TASK: Below are some records. Return exactly the lines from the one containing "zIndex (info_of w 0)" through the one containing "intros Hp. rewrite", both included, and only those.

Dataset entries
Lemma painted_in_order_witness :
  let w := addLayer (addLayer (new_stack false {[ 0%nat := LInfo true true 0 ]}) 0) 1 in
  zIndex (info_of w 0) < zIndex (info_of w 1).
Proof.
  intros w. assert (reachable false {[ 0%nat := LInfo true true 0 ]} w) as R.
  { apply (reach_step _ _ (addLayer (new_stack false {[ 0%nat := LInfo true true 0 ]}) 0) (AddLayer 1)); [|right; cbn; set_solver|done].
    apply (reach_step _ _ (new_stack false {[ 0%nat := LInfo true true 0 ]}) (AddLayer 0)); [apply reach_new|right; cbn; set_solver|done]. }
  apply (painted_in_order false {[ 0%nat := LInfo true true 0 ]} w 0 1 0 1 R).
  - vm_compute. lia.
  - reflexivity.
  - reflexivity.
  - apply not_elem_of_nil.
  - apply not_elem_of_nil.
  - reflexivity.
  - reflexivity.
Defined.


(** ** Popups *)

Lemma filter_last (p : nat) ps : p ∉ ps -> filter (.≠ p) (ps ++ [p]) = ps.
Proof.
  intros Hp. rewrite list.filter_app, filter_cons_False by (intros H; by apply H). cbn. rewrite app_nil_r.
  induction ps as [|x ps IH]; [done|]. rewrite filter_cons_True by set_solver. f_equal. apply IH. set_solver.
Qed.

Lemma close_popups_none w : NoDup (popups w) -> close_popups w = Some (set_popups w []).
Proof.
  unfold close_popups. remember (popups w) as ps eqn:E. revert w E.
  induction ps as [|p ps IH] using rev_ind; intros w E Hnd.
  - cbn. rewrite E. by destruct w.
  - rewrite length_app, Nat.add_1_r. cbn [close_from]. rewrite <-E, lookup_app_r, Nat.sub_diag by lia. cbn.
    apply list.NoDup_app in Hnd as (Hnd & Hd & _). rewrite (IH (removePopup w p)); [done| |done].
    unfold removePopup. cbn. rewrite <-E, filter_last; [done|]. intros Hp. apply (Hd p Hp). set_solver.
Qed.

(** A popup that is on the map twice breaks the loop. *)
Lemma popup_twice : close_popups (set_popups (new_stack false ∅) [1%nat; 1%nat]) = None.
Proof. done. Qed.

(** ** The page of the network *)

(** [next]: the layer the next answer makes; [pending]: requests under way. *)
Record netpage := NetPage { pg_stack : stack; pg_pending : nat; pg_next : nat }.

Definition world_layer : nat := 0.

Definition open_page : netpage :=
  NetPage (addLayer (new_stack false {[ world_layer := LInfo true true 0 ]}) world_layer) 1 1.

(** The answer adds a vector layer, a hover and a click control. *)
Definition map_answer (p : netpage) : netpage :=
  let w := addLayer (pg_stack p) (pg_next p) in
  NetPage (activate_on (activate_on w (pg_next p)) (pg_next p)) (pg_pending p - 1) (S (pg_next p)).

(** [layers[1]] is undefined while no network is on the map. *)
Definition reinitialize (p : netpage) : option netpage :=
  l ← layers (pg_stack p) !! 1%nat;
  w ← removeLayer (pg_stack p) l true;
  Some (NetPage w (S (pg_pending p)) (pg_next p)).

Fixpoint refreshed (n : nat) (p : netpage) : option netpage :=
  match n with
  | O => Some p
  | S n => p ← reinitialize p; refreshed n (map_answer p)
  end.

(** The page between a request answered and the next. *)
Record settled (k : nat) (p : netpage) : Prop := {
  set_inv : stack_inv (pg_stack p);
  set_all : allOverlays (pg_stack p) = false;
  set_two : layers (pg_stack p) = [world_layer; k];
  set_world : baseLayer (pg_stack p) = Some world_layer;
  set_net : forall l, l <> world_layer -> isBaseLayer (info_of (pg_stack p) l) = false;
  set_old : forall l, l ∈ raised (pg_stack p) -> (0 < l <= k)%nat;
  set_here : times k (raised (pg_stack p)) = 2%nat;
  set_next : pg_next p = S k }.

Lemma addLayer_overlay w l :
  l ∉ layers w -> allOverlays w = false -> isBaseLayer (info_of w l) = false ->
  keeps (set_layers w (layers w ++ [l])) (addLayer w l).
Proof.
  intros Hl Ha Hi. unfold addLayer. rewrite decide_False by done. cbn zeta. rewrite Ha.
  set (w2 := setLayerZIndex w l _). assert (keeps w w2) as K by apply setZIndex_keeps.
  change (info_of (set_layers ?v ?ls) l) with (info_of v l). change (allOverlays (set_layers ?v ?ls)) with (allOverlays v).
  rewrite (keeps_is _ _ K), (keeps_all _ _ K), Hi, Ha. cbn [orb andb]. rewrite (keeps_layers _ _ K).
  destruct K. by split.
Qed.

WRITTEN SOLUTION:
  zIndex (info_of w 0) < zIndex (info_of w 1).
Proof.
  intros w. assert (reachable false {[ 0%nat := LInfo true true 0 ]} w) as R.
  { apply (reach_step _ _ (addLayer (new_stack false {[ 0%nat := LInfo true true 0 ]}) 0) (AddLayer 1)); [|right; cbn; set_solver|done].
    apply (reach_step _ _ (new_stack false {[ 0%nat := LInfo true true 0 ]}) (AddLayer 0)); [apply reach_new|right; cbn; set_solver|done]. }
  apply (painted_in_order false {[ 0%nat := LInfo true true 0 ]} w 0 1 0 1 R).
  - vm_compute. lia.
  - reflexivity.
  - reflexivity.
  - apply not_elem_of_nil.
  - apply not_elem_of_nil.
  - reflexivity.
  - reflexivity.
Defined.


(** ** Popups *)

Lemma filter_last (p : nat) ps : p ∉ ps -> filter (.≠ p) (ps ++ [p]) = ps.
Proof.
  intros Hp. rewrite list.filter_app, filter_cons_False by (intros H; by apply H). cbn. rewrite app_nil_r.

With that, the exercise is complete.